彼女たちは西と東、どちらを向いて尻尾を振れば、よりよいエサにありつけるかを思い悩んでいたのだ。
そして、同時に答えは出た。
それは、
『 ホ ー リ ー ド ー ル 家 』 っ …… !!
――うん! ホーリードール家だわ! 観客席にいた勇者は、せいぜい権天級がいいとこで、あとは大天級ばかり……!

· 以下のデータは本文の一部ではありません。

Definition catIs (c d : ComponentCategory) : bool := bool_decide (c = d).
Definition typeIs (t u : ComponentType) : bool := bool_decide (t = u).

(** The fields of a component spec the engine reads.  The last block is
    read by the engine although the interface does not declare it. *)
Module Spec.
Record t : Type := mk {
  type : ComponentType;
  category : ComponentCategory;
  maxCurrent : option Q;
  capacity : option Q;
  rating : option Q;
  chargeRate : option Q;
  efficiency : option Q;
  alternatorInputMin : option Q;
  alternatorInputMax : option Q;
  solarInputMin : option Q;
  solarInputMax : option Q;
  maxSolarWattage : option Q;
  maxSolarCurrent : option Q;
  wattage : option Q;
  voc : option Q;
  vmp : option Q;
  imp : option Q;
  panelCount : option Q;
  arrayConfig : option string;
  batteryChemistry : option string;
  batteryRole : option string;
  maxOutputPower : option Q;
  traditionalAltMin : option Q;
  maxInputVoltage : option Q;
  outputVoltageMin : option Q;
  outputVoltageMax : option Q;
  tempCompNonLithium : option Q;
  tempCompLithium : option Q
}.

(** A spec with only its type and category. *)
Definition bare (ty : ComponentType) (cat : ComponentCategory) : t :=
  mk ty cat None None None None None None None None None None None None
     None None None None None None None None None None None None None None.

(** [{ ...spec, capacity: c }]. *)
Definition withCapacity (s : t) (c : option Q) : t :=
  mk (type s) (category s) (maxCurrent s) c (rating s) (chargeRate s)
     (efficiency s) (alternatorInputMin s) (alternatorInputMax s)
     (solarInputMin s) (solarInputMax s) (maxSolarWattage s)
     (maxSolarCurrent s) (wattage s) (voc s) (vmp s) (imp s)
     (panelCount s) (arrayConfig s) (batteryChemistry s) (batteryRole s)
     (maxOutputPower s) (traditionalAltMin s) (maxInputVoltage s)
     (outputVoltageMin s) (outputVoltageMax s) (tempCompNonLithium s)
     (tempCompLithium s).
End Spec.

(** The user overrides ([customValues]) the engine reads, each with the
    type the engine casts it to.  An absent [customValues] object is the
    record with every field absent. *)
Module Custom.
Record t : Type := mk {
  wattage : option Q;
  vmp : option Q;
  imp : option Q;
  voc : option Q;
  panelCount : option Q;
  arrayConfig : option string;
  batteryChemistry : option string;
  capacity : option Q;
  chargeRate : option Q;
  maxCurrent : option Q;
  rating : option Q;
  isOn : option bool;
  isBlown : option bool
}.

Definition empty : t :=
  mk None None None None None None None None None None None None None.
End Custom.

(** A diagram node: its identifier and its [data] (label, spec,
    overrides). *)
Module Node.
Record t : Type := mk {
  id : string;
  label : string;
  spec : option Spec.t;
  customValues : Custom.t
}.
End Node.

Module Edge.
Record t : Type := mk {
  id : string;
  source : string;
  target : string
}.
End Edge.

Module Env.
Record t : Type := mk {
  solarIrradiance : Q;
  ambientTemp : Q;
  engineRunning : bool;
  alternatorRPM : Q;
  shoreConnected : bool
}.
End Env.

Definition DEFAULT_ENV : Env.t := Env.mk 800 25 false 0 false.

Inductive Status : Type :=
  | On | Off | ChargingSt | Discharging | Idle | Fault.

#[global] Instance Status_eq_dec : EqDecision Status.
Proof. solve_decision. Defined.

Definition statusIs (s u : Status) : bool := bool_decide (s = u).

Module NodeSim.
Record t : Type := mk {
  voltage : Q;
  current : Q;
  power : Q;
  state : Status;
  stateOfCharge : option Q;
  efficiency : option Q;
  inputVoltage : option Q;
  outputVoltage : option Q;
  inputCurrent : option Q;
  outputCurrent : option Q;
  solarInputPower : option Q;
  alternatorInputPower : option Q;
  chargeStage : option string;
  dcDcActive : option bool;
  activationThreshold : option Q;
  tempCompensation : option Q;
  maxOutputPower : option Q;
  compensatedBulkVoltage : option Q;
  compensatedFloatVoltage : option Q
}.

(** [{ voltage, current, power, state }]. *)
Definition basic (v c p : Q) (s : Status) : t :=
  mk v c p s None None None None None None None None None None None None
     None None None.
End NodeSim.

Module Conn.
Record t : Type := mk {
  id : string;
  sourceId : string;
  targetId : string;
  voltage : Q;
  current : Q;
  power : Q;
  voltageDrop : Q;
  isActive : bool
}.
End Conn.

Module Sys.
Record t : Type := mk {
  systemVoltage : Q;
  totalLoad : Q;
  totalGeneration : Q;
  netPower : Q;
  nodes : gmap string NodeSim.t;
  connections : gmap string Conn.t;
  warnings : list Message;
  errors : list Message
}.
End Sys.

(** [{ voltage, current, power }], the result of the source
    calculators. *)
Module Out.
Record t : Type := mk { voltage : Q; current : Q; power : Q }.
End Out.

(** ** Source calculators *)

(** [calculateSolarOutput]: nameplate wattage scaled by irradiance, at
    the voltage of maximum power. *)
Definition calculateSolarOutput (spec : Spec.t) (irradiance : Q)
    (customValues : Custom.t) : Out.t :=
  let efficiencyFactor := irradiance / 1000 in
  let wattage :=
    or_num (Custom.wattage customValues) (or_num (Spec.wattage spec) 100)
    * efficiencyFactor in
  let vmp := or_num (Custom.vmp customValues) (or_num (Spec.vmp spec) 18) in
  let current := wattage / vmp in
  Out.mk vmp current wattage.

(** [calculateSolarArrayOutput]: the configuration decides the split
    between voltage and current, not the total power. *)
Definition calculateSolarArrayOutput (spec : Spec.t) (irradiance : Q)
    (customValues : Custom.t) : Out.t :=
  let efficiencyFactor := irradiance / 1000 in
  let wattagePerPanel :=
    or_num (Custom.wattage customValues) (or_num (Spec.wattage spec) 100) in
  let panelCount :=
    or_num (Custom.panelCount customValues)
           (or_num (Spec.panelCount spec) 2) in
  let arrayConfig :=
    or_str (Custom.arrayConfig customValues)
           (or_str (Spec.arrayConfig spec) "parallel") in
  let vmp := or_num (Custom.vmp customValues) (or_num (Spec.vmp spec) 18) in
  let imp :=
    or_num (Custom.imp customValues) (or_num (Spec.imp spec) 5.56) in
  let totalWattage := wattagePerPanel * panelCount * efficiencyFactor in
  if String.eqb arrayConfig "series"
  then Out.mk (vmp * panelCount) (imp * efficiencyFactor) totalWattage
  else Out.mk vmp (imp * panelCount * efficiencyFactor) totalWattage.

――しかしホーリードール家に気に入られて、お近づきになれれば……。
――ゆくゆくは、ゴッドスマイル様に……!
――ゴッドスマイル様に比べたら、客席の勇者様なんて、雑魚同然だわ!
――同じ狙うのであれば、やっぱり……!
――100匹の雑魚よりも、1匹のクロマグロっ……!!
倒れていた聖女たちは、急に元気になった。
「は……はいっ! ありがとうございます、プリムラ様っ!」
「ぜひ、昼食をご一緒させてください!」
「実は私、リインカーネーション様とお昼をご一緒したいとずっと思っていたんです!」
「あぁん、リインカーネーションとプリムラ様とお昼を食べられるなんて、夢みたいですぅ!」
「あらあら、まあまあ。それじゃあお昼の鐘も鳴ったところだし、お昼にしましょうか」
「ちょうどよい公園が近くにあって、そこで食べようと思って準備をお願いしておりました。みんなでいっしょにまいりましょう」
「はいっ! プリムラ様、リインカーネーション様っ!」
『あ、あの……。まだ、第2ゲームの結果発表が残ってるじゃん……。それに、区間優勝の2億¥の授与も……』
「あらあら、まあまあ、そうだったの、それじゃあお金のほうはママの子供たちにあげておいてね。あ、ママの子供はさっきの魔導女の子たちもそうだから、わすれないでね。みんな、ママといっしょにお弁当を食べるからって公園で待ってもらってるの」
マザーはまるでお小遣いでも渡すような感覚で司会者に申し伝えると、聖女たちを引きつれてさっさとピッチから出ていってしまった。